La demande de vivres des citadins en insécurité alimentaire a les caractéristiques suivantes:

  • étant donné leur pouvoir d’achat, ils préfèrent acheter les vivres les moins chers, délivrés avec le minimum de services supplémentaires (une valeur ajoutée limitée, un emballage qui ne coûte pas cher, un minimum de standardisation, etc.);
  • la consommation de viande est abandonnée et/ou évolue vers les types les moins chers: abats, tripes, etc.; les haricots, le poulet importé, le poisson frais remplacent partiellement la viande de boeuf;
  • le poisson le meilleur marché est le plus populaire: congelé, non éventré, importé en vrac, vendu à la pièce au marché de détail; les détaillants l’achètent en blocs congelés de 25 kg; le poisson local (fumé, séché) coûte trop cher; la quantité de poisson ajoutée à la sauce a souvent été réduite; souvent, il ne s’agit que d’une petite quantité ajoutée pour le goût;
  • la population n’achète qu’un assortiment limité de légumes: légumes-feuilles (patate douce, amarante, feuilles de manioc, haricots, courge, etc.), pili-pili, oignons, tomates (en boîtes); les légumes-feuilles les moins chers, c’est-à-dire les feuilles de patate douce et d’amarante, ont gagné d’importance;
  • la façon de préparer (bouillir longtemps) les légumes, la viande ou le poisson, implique que la présentation et la qualité visuelle ont souvent une importance secondaire;
  • les débouchés des légumes tels que les pommes de terre, les choux, le poireau, la ciboule, le céleri, etc., sont actuellement limités en termes relatifs de population, bien que pour les grandes villes il s’agisse d’un nombre considérable de consommateurs.

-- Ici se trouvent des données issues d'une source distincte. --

(** * Multi_Language_Auto_Translator: the turn router, the registry and the
    conversation log of [multi_language_translator_auto.py]

    The Streamlit script is embedded shallowly:
    - a Python [str] is a [string] holding its UTF-8 bytes; the dict
      literals of the language configuration are [gmap]s keyed by [string];
    - [st.session_state] is a record with the one attribute the script
      uses, [history], which is absent until [init_history] has run;
    - the script's effects (Streamlit output, calls of the external
      services, exceptions, updates of the session state) live in a small
      state-and-exception monad [M]; the state survives a raised
      exception, as the Python heap does;
    - the external services (sound device, Whisper, Google Translate, gTTS,
      the clock) are fields of a record [World]: what each returns or raises
      is not decided by this script.

    One run of the page is [script]; the page configuration and the
    loading of the Whisper model (lines 14-28) come before it and are left
    out, as are the widgets themselves, whose values are the input
    [Widgets] of a run. Blocks of the page that the proofs address on their
    own have a name here: [decide_direction] (lines 221-233),
    [translate_and_speak] (lines 236-252), [turn] (lines 202-255) and
    [clear_history_clicked] (lines 196-197). *)

From Stdlib Require Import Ascii.
From stdpp Require Import base option list strings gmap fin_maps pretty.

(** ** Python values used by the script *)

Module Py.

(** The single-byte members of CPython's [_PyUnicode_IsWhitespace]:
    U+0009..U+000D, U+001C..U+001F and U+0020. *)
Definition is_ascii_space (c : ascii) : bool :=
  let n := N_of_ascii c in
  ((9 <=? n) && (n <=? 13) || (28 <=? n) && (n <=? 31) || (n =? 32))%N.

(** [byte_in lo hi c]: the byte [c] lies in the closed range [lo..hi]. *)
Definition byte_in (lo hi : N) (c : ascii) : bool :=
  let n := N_of_ascii c in ((lo <=? n) && (n <=? hi))%N.

(** The two-byte whitespace characters, U+0085 and U+00A0: lead byte C2. *)
Definition is_space2 (c1 c2 : ascii) : bool :=
  byte_in 194 194 c1 && (byte_in 133 133 c2 || byte_in 160 160 c2).

(** The three-byte whitespace characters: U+1680 (E1 9A 80),
    U+2000..U+200A (E2 80 80..8A), U+2028, U+2029 (E2 80 A8, A9),
    U+202F (E2 80 AF), U+205F (E2 81 9F) and U+3000 (E3 80 80). *)
Definition is_space3 (c1 c2 c3 : ascii) : bool :=
  byte_in 225 225 c1 && byte_in 154 154 c2 && byte_in 128 128 c3
  || byte_in 226 226 c1 && byte_in 128 128 c2
     && (byte_in 128 138 c3 || byte_in 168 169 c3 || byte_in 175 175 c3)
  || byte_in 226 226 c1 && byte_in 129 129 c2 && byte_in 159 159 c3
  || byte_in 227 227 c1 && byte_in 128 128 c2 && byte_in 128 128 c3.

(** [str.lstrip()]: drop the leading whitespace characters. *)
Fixpoint lstrip (s : string) : string :=
  match s with
  | String c1 r1 =>
      if is_ascii_space c1 then lstrip r1
      else match r1 with
           | String c2 r2 =>
               if is_space2 c1 c2 then lstrip r2
               else match r2 with
                    | String c3 r3 =>
                        if is_space3 c1 c2 c3 then lstrip r3 else s
                    | EmptyString => s
                    end
           | EmptyString => s
           end
  | EmptyString => s
  end.

(** The same on the reversed byte sequence, where the bytes of a
    multi-byte character come last byte first. *)
Fixpoint lstrip_rev (s : string) : string :=
  match s with
  | String c1 r1 =>
      if is_ascii_space c1 then lstrip_rev r1
      else match r1 with
           | String c2 r2 =>
               if is_space2 c2 c1 then lstrip_rev r2
               else match r2 with
                    | String c3 r3 =>
                        if is_space3 c3 c2 c1 then lstrip_rev r3 else s
                    | EmptyString => s
                    end
           | EmptyString => s
           end
  | EmptyString => s
  end.

(** [str.rstrip()] and [str.strip()]. *)
Definition rstrip (s : string) : string :=
  String.rev (lstrip_rev (String.rev s)).

Definition strip (s : string) : string := rstrip (lstrip s).

(** Truth value of a [str]: the empty string is false. *)
Definition truthy (s : string) : bool :=
  match s with EmptyString => false | String _ _ => true end.

(** [dict.get(key, dflt)]. *)
Definition get {V} (d : gmap string V) (key : string) (dflt : V) : V :=
  default dflt (d !! key).

(** [repr] of a [str] without quotes or backslashes in it, which is what
    [str(KeyError(key))] shows. *)
Definition repr (s : string) : string := "'" +:+ s +:+ "'".

End Py.

(** ** Language configuration (lines 35-68) *)

Definition LANGUAGE_PAIRS : gmap string (string * string) :=
  <["English ↔ Arabic" := ("en", "ar")]>
  (<["English ↔ Sinhala" := ("en", "si")]>
  (<["English ↔ Filipino (Tagalog)" := ("en", "tl")]>
  (<["English ↔ Hindi" := ("en", "hi")]> ∅))).

Definition LANG_FRIENDLY : gmap string string :=
  <["en" := "English"]>
  (<["ar" := "Arabic"]>
  (<["si" := "Sinhala"]>
  (<["tl" := "Filipino"]>
  (<["hi" := "Hindi"]> ∅)))).

Definition GTTS_MAP : gmap string string :=
  <["en" := "en"]>
  (<["ar" := "ar"]>
  (<["si" := "si"]>
  (<["tl" := "tl"]>
  (<["hi" := "hi"]> ∅)))).

Definition WHISPER_LANG_NORMALIZE : gmap string string :=
  <["en" := "en"]>
  (<["ar" := "ar"]>
  (<["si" := "si"]>
  (<["tl" := "tl"]>
  (<["fil" := "tl"]>
  (<["hi" := "hi"]> ∅))))).

(** Line 94: [WHISPER_LANG_NORMALIZE.get(lang_raw, lang_raw)]. *)
Definition normalize (lang_raw : string) : string :=
  Py.get WHISPER_LANG_NORMALIZE lang_raw lang_raw.

(** Line 250: [GTTS_MAP.get(tgt_lang, "en")]. *)
Definition tts_lang_code (tgt_lang : string) : string :=
  Py.get GTTS_MAP tgt_lang "en".

(** [LANG_FRIENDLY.get(code, code)] of [render_history]. *)
Definition friendly (code : string) : string :=
  Py.get LANG_FRIENDLY code code.

(** ** Session state, effects and exceptions *)

Module Turn.
(** The dict that [add_turn] appends (lines 121-128), one field per key. *)
Record t := mk {
  time : string;
  src_lang : string;
  tgt_lang : string;
  src_text : string;
  tgt_text : string;
  detected_raw : string;
}.
End Turn.

(** The exceptions that reach the [except Exception] handler of line 254:
    a failed subscript [d[key]], a missing attribute of
    [st.session_state], and whatever an external service raises, kept as
    its message. *)
Inductive Exn :=
  | KeyError (key : string)
  | AttributeError (name : string)
  | ServiceError (msg : string).

(** [str(e)], as line 255 formats it. The text for a missing session
    attribute is Streamlit's and is abbreviated here. *)
Definition str (e : Exn) : string :=
  match e with
  | KeyError key => Py.repr key
  | AttributeError name => "st.session_state has no attribute " +:+ name
  | ServiceError msg => msg
  end.

Inductive result (A : Type) :=
  | Ok (a : A)
  | Raise (e : Exn).
Arguments Ok {A} a.
Arguments Raise {A} e.

(** What the script does to the outside, in the order it does it: the
    Streamlit output calls, and the calls of the external services with
    the arguments they are given. *)
Inductive Event :=
  | st_title (body : string)
  | st_info (body : string)
  | st_error (body : string)
  | st_success (body : string)
  | st_write (body : string)
  | st_markdown (body : string)
  | st_audio (data format : string)
  | sd_rec (frames samplerate : Z)
  | model_transcribe (audio_path : string)
  | GoogleTranslator_translate (source target text : string)
  | gTTS_save (text lang : string).

(** The external services. Each field gives what the service returns, or
    raises, for the arguments of its call; [now] is
    [datetime.now().strftime("%H:%M:%S")]. Whisper's result is the dict
    [model.transcribe] returns, restricted to its string-valued keys. *)
Record World := {
  sounddevice : Z → Z → result string;
  whisper : string → result (gmap string string);
  translator : string → string → string → result string;
  gtts : string → string → result string;
  now : string;
}.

Contrairement à ce qui est généralement supposé, les supermarchés et le secteur formel ne sont pas nécessairement plus chers que le secteur informel. Au contraire, pour certains produits importés (lait en poudre), les magasins formels sont parfois moins chers que les détaillants informels. Le secteur informel offre un assortiment de produits qui est différent et dont la valeur ajoutée diffère sensiblement.

Encadré 7

LES INDICATEURS DE L’IMPACT DE LA DÉVALUATION DU FRANC CFA SUR LA CONSOMMATION

Quelques exemples:

  • de nombreux ménages pauvres et à revenu moyen adoptent l’huile de palme et la mouambe (sauce extraite de la pulpe de noix de palme) pour préparer leurs repas, tels que le saka-saka, les haricots, les feuilles de courge (voir encadré 2);
  • la consommation de produits laitiers importés au Burkina Faso a baissé d’environ 50 % après la dévaluation; le montant dépensé, en francs CFA, pour l’achat de ces produits n’a pas changé, mais la quantité a diminué; il y a des changements comparables dans d’autres pays;
  • en 1988, un ivorien mangeait 13 kg de viande par an en moyenne; en 1993, il n’en consommait que 7 kg; en 1995, on est tombé à 3 kg par habitant; la baisse drastique du pouvoir d’achat y est pour beaucoup, ainsi que la hausse des prix (Spore, n°63, p. 11);
  • de vraies bouillies africaines deviennent de nouveau populaire (voir encadré 8);
  • les ateliers de fabrication d’attiéké, de gari et de chikwangue de manioc deviennent de plus en plus nombreux;
  • des vivres locaux, tels que l’igname et la banane plaintain, sont devenus plus compétitifs que le pain et le riz importé;
  • la viande bovine des pays du Sahel est de nouveau compétitive vis-à-vis des importations.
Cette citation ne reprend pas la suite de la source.